Seit kurzer Zeit kann über eine Verbindung der Namen Plew und Pleu spekuliert werden. Der aus zwei Dokumenten aus dem späten 14. Jahrhundert oder frühen 15. Jahrhundert bekannte Petrus Plew schrieb sich selbst wohl Pleu, wobei zu bemerken ist, dass die Buchstaben u und v bis ins 18. Jahrhundert hinein allgemein oft vertauscht werden und somit auch eine nahe Verwandtschaft von u und w vorliegt. Die Herkunft dieses Religionswissenschaftlers liegt wahrscheinlich in der Region der heutigen Niederlande und Ostfrankreich.  

Weltweite Verbreitung

Personen, die heute außerhalb Deutschlands den Namen Plew oder Plewe tragen, stammen überwiegend von den oben beschriebenen Gruppen ab. Viele Vertreter dieser Namen finden sich in den klassischen Einwanderungsländern USA, Kanada, Australien und Neu Seeland. Eine in den englischsprachigen Ländern häufig vorkommende Abwandlung des Namens Plew ist Plough. Eine neben Deutschland zweite Quelle von Namensvertretern ist England, wo Plew’s ab der Mitte des 16. Jahrhunderts vorkommen. Eine Verbindung zu den deutschen Namensträgern ist fraglich.
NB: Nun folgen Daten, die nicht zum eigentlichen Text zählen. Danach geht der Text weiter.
(** What a middleware does with the request: answer it, or call [next()]
    with [req.user] resolved or not. *)
Inductive passage :=
| Answered (r : response)
| Next (req_user : option user).

Section Auth.

(** The payload of a verified token. *)
Variable payload : Type.

(** [jwt.verify(token, secret)]: [None] when it throws (bad signature,
    expired, malformed). *)
Variable jwt_verify : jsstring -> option payload.

(** [User.findById(decoded.id)]: the outer [None] is a rejected promise,
    the inner one the [null] of a user that does not exist. *)
Variable findById : payload -> option (option user).

Definition unauthorized : response :=
  failure 401 "Not authorized to access this route".

(** [exports.protect]. *)
Definition protect (authorization : option jsstring) : passage :=
  match bearerToken authorization with
  | None => Answered unauthorized
  | Some token =>
      match jwt_verify token with
      | None => Answered unauthorized
      | Some decoded =>
          match findById decoded with
          | None => Answered unauthorized
          | Some found => Next found
          end
      end
  end.

(** [exports.optionalAuth]. *)
Definition optionalAuth (authorization : option jsstring) : passage :=
  match bearerToken authorization with
  | None => Next None
  | Some token =>
      match jwt_verify token with
      | None => Next None
      | Some decoded =>
          match findById decoded with
          | None => Next None
          | Some found => Next found
          end
      end
  end.

(** [exports.authorize(...roles)]. *)
Definition authorize (roles : list jsstring) (req_user : option user)
  : passage :=
  match req_user with
  | None => Answered (failure 403 "User not found")
  | Some u =>
      if existsb (jsstring_eqb (user_role u)) roles then Next req_user
      else Answered
             {| res_code := 403; res_success := false;
                res_message :=
                  Some (lit "User role " ++ user_role u
                          ++ lit " is not authorized to access this route");
                res_keyValue := None |}
  end.

End Auth.
Arguments protect {payload} jwt_verify findById authorization.
Arguments optionalAuth {payload} jwt_verify findById authorization.

(* ================================================================== *)
(** ** Deleting a comment (routes/blog.js) *)

Record commentDoc := {
  comment_id : ObjectId;
  comment_user : option ObjectId;
  comment_text : jsstring
}.

Record blogPost := {
  post_id : ObjectId;
  post_author : option ObjectId;
  post_comments : list commentDoc
}.

Definition hasComment (c : ObjectId) (b : blogPost) : bool :=
  existsb (fun cm => N.eqb (comment_id cm) c) (post_comments b).

(** [Blog.findOne({ _id, 'comments._id': c }, { 'comments.$': 1, author: 1 })]:
    the first post with that id holding such a comment, its [comments]
    projected to the first comment that matches. *)
Definition findBlogWithComment (store : list blogPost) (b c : ObjectId)
  : option blogPost :=
  match find (fun p => N.eqb (post_id p) b && hasComment c p) store with
  | Some p =>
      Some {| post_id := post_id p;
              post_author := post_author p;
              post_comments :=
                match find (fun cm => N.eqb (comment_id cm) c)
                           (post_comments p) with
                | Some cm => [cm]
                | None => []
                end |}
  | None => None
  end.

(** [Blog.updateOne({ _id: b }, { $pull: { comments: { _id: c } } })]: the
    first post with that id loses every comment with that id. *)
Fixpoint pullComment (store : list blogPost) (b c : ObjectId)
  : list blogPost :=
  match store with
  | [] => []
  | p :: rest =>
      if N.eqb (post_id p) b then
        {| post_id := post_id p;
           post_author := post_author p;
           post_comments :=
             filter (fun cm => negb (N.eqb (comment_id cm) c))
                    (post_comments p) |} :: rest
      else p :: pullComment rest b c
  end.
Bedeutung und Herkunft des Namens

Seit dem 12. Jahrhundert gewinnen Familiennamen eine zunehmende Bedeutung bei der Unterscheidung von Personen. Dies geschah zuerst in den dichter besiedelten Städten, zunehmend aber auch auf dem Land. Eigene Erfahrungen zeigen, dass im 16. Jahrhundert in ländlichen Gebieten in Deutschland Familiennamen von nur ca. der Hälfte der Menschen geführt werden und selbst im 17. Jahrhundert „einfache“ Landarbeiter oft nur mit Vornamen benannt werden. So tauchen die frühen Unterlagen zum Familiennamen Plew in eine Zeit ein, in die auch die Entstehung vieler Familiennamen selbst fällt.
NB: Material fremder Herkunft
(** * Telco customer churn pipeline: the silver transformation and the gold
    script runner, embedded from [scripts/transformation.py] and
    [scripts/modeling.py].

    Conventions of the embedding.
    - A pandas [DataFrame] is an ordered list of named columns; a column is a
      list of cells.  A cell is a Python scalar as pandas stores it: a missing
      value, an integer, a float, a string, a boolean or a timestamp.
    - float64 values are represented by exact rationals ([Q]).  The code only
      compares them with zero, selects between them and divides a total by a
      positive tenure; rounding is not represented.  int64 values are
      represented by [Z] (the data set's values are far from the 64-bit
      bounds).
    - Python objects that are mutated in place live in a heap of frames and
      are passed by reference; an exception is a value of type [exn].
    - String functions ([lower], [strip], [title]) act on ASCII letters and
      ASCII white space. *)

From Stdlib Require Import ZArith QArith List String Ascii Bool Lia.
Import ListNotations.

Local Open Scope Z_scope.
Local Open Scope string_scope.
Local Open Scope list_scope.

Set Implicit Arguments.

(* ===================================================================== *)
(** * Python strings *)
(* ===================================================================== *)

Module PyStr.

Definition is_upper (c : ascii) : bool :=
  let n := nat_of_ascii c in (65 <=? n)%nat && (n <=? 90)%nat.

Definition is_lower (c : ascii) : bool :=
  let n := nat_of_ascii c in (97 <=? n)%nat && (n <=? 122)%nat.

Definition is_digit (c : ascii) : bool :=
  let n := nat_of_ascii c in (48 <=? n)%nat && (n <=? 57)%nat.

(** [str.isspace] on the ASCII range: tab, line feed, vertical tab, form
    feed, carriage return, the separators 28-31 and the space. *)
Definition is_space (c : ascii) : bool :=
  let n := nat_of_ascii c in
  ((9 <=? n)%nat && (n <=? 13)%nat) || ((28 <=? n)%nat && (n <=? 32)%nat).

Definition to_lower (c : ascii) : ascii :=
  if is_upper c then ascii_of_nat (nat_of_ascii c + 32) else c.

Definition to_upper (c : ascii) : ascii :=
  if is_lower c then ascii_of_nat (nat_of_ascii c - 32) else c.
Eine schlüssige und abschließende Klärung der Bedeutung des Namens Plew(e) und ähnlicher Formen liegt im Moment nicht vor.

In der Familie Plehwe / von Plehwe wird der Namensursprung auf die polnische Übersetzung des Namens Spreu zurückgeführt. So soll ein Edelmann aus Süddeutschland nach Preußen gezogen sein, um sich dort unter dem zunehmenden Einfluss Polens umzubenennen. Dieser Ansatz hat seinen Charme, weil heute noch im Süddeutschland (um Stuttgart) eine einzigartige Ansammlung von Familien mit dem Nachnamen Spreu zu finden ist.
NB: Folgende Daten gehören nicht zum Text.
(** C9: after a history update the written array has at most 100 entries; it
    is the stored history followed by the entry of the run, with the oldest
    entries dropped when that exceeds 100; the entry of the run is its last
    element.  Both scripts write the same array. *)
Theorem history_bounded (file : historyFile) (currentMetrics : metrics)
    (old : list json) :
  storedHistory file = Some old ->
  exists written dropped earlier,
    updateHistory file currentMetrics = Written written
    /\ updateHistoryEnhanced file currentMetrics = Written written
    /\ (List.length written <= 100)%nat
    /\ old ++ [historicalEntry currentMetrics] = dropped ++ written
    /\ List.length dropped = (List.length old + 1 - 100)%nat
    /\ written = earlier ++ [historicalEntry currentMetrics].
Proof.
  intros Hold.
  destruct (updateHistory_written file currentMetrics old Hold) as [H1 H2].
  set (all := old ++ [historicalEntry currentMetrics]) in *.
  assert (Hall : List.length all = (List.length old + 1)%nat)
    by (unfold all; rewrite length_app; reflexivity).
  exists (skipn (List.length all - 100) all), (firstn (List.length all - 100) all),
         (skipn (List.length all - 100) old).
  repeat split; try assumption.
  - rewrite length_skipn. lia.
  - symmetry. apply firstn_skipn.
  - rewrite length_firstn. lia.
  - unfold all at 2. rewrite skipn_app.
    replace (List.length all - 100 - List.length old)%nat with 0%nat by lia.
    reflexivity.
Qed.

Lemma history_bounded_witness :
  exists written dropped earlier,
    updateHistory (Parsed (JArr (repeat JNull 100))) sampleMetrics = Written written
    /\ updateHistoryEnhanced (Parsed (JArr (repeat JNull 100))) sampleMetrics
       = Written written
    /\ (List.length written <= 100)%nat
    /\ repeat JNull 100 ++ [historicalEntry sampleMetrics] = dropped ++ written
    /\ List.length dropped = (List.length (repeat JNull 100) + 1 - 100)%nat
    /\ written = earlier ++ [historicalEntry sampleMetrics].
Proof.
  apply (history_bounded (Parsed (JArr (repeat JNull 100))) sampleMetrics
                         (repeat JNull 100)).
  reflexivity.
Defined.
In vielen europäischen Sprachen hat Plew(e) eine Bedeutung. Mindestens in polnischer und litauischer Sprache bedeutet er dünne Haut (z.B. auf Milch oder um Getreidekörner), also auch Spreu. Aber auch in Westeuropa gibt es Übersetzungen, so wird im englischsprachigen Raum Plew und in französischer Sprache Pleu mit Fell (von Tieren) in Zusammenhang gebracht. Diese Übereinstimmung ist meiner Meinung nach unübersehbar.

Eine Möglichkeit der Ableitung des Namens Plew könnte der Kirchort Plibischken sein. Dieser liegt leicht östlich von Taplacken. Früher  wird der Ort Plewischken genannt. Ein weiterer in der Nähe liegender Ort hieß bis ins 18. Jahrhundert Plewen, danach Grünwalde.

Eine weitere Möglichkeit ist die Abwandlung von der Landschaftsbezeichnung Palwe.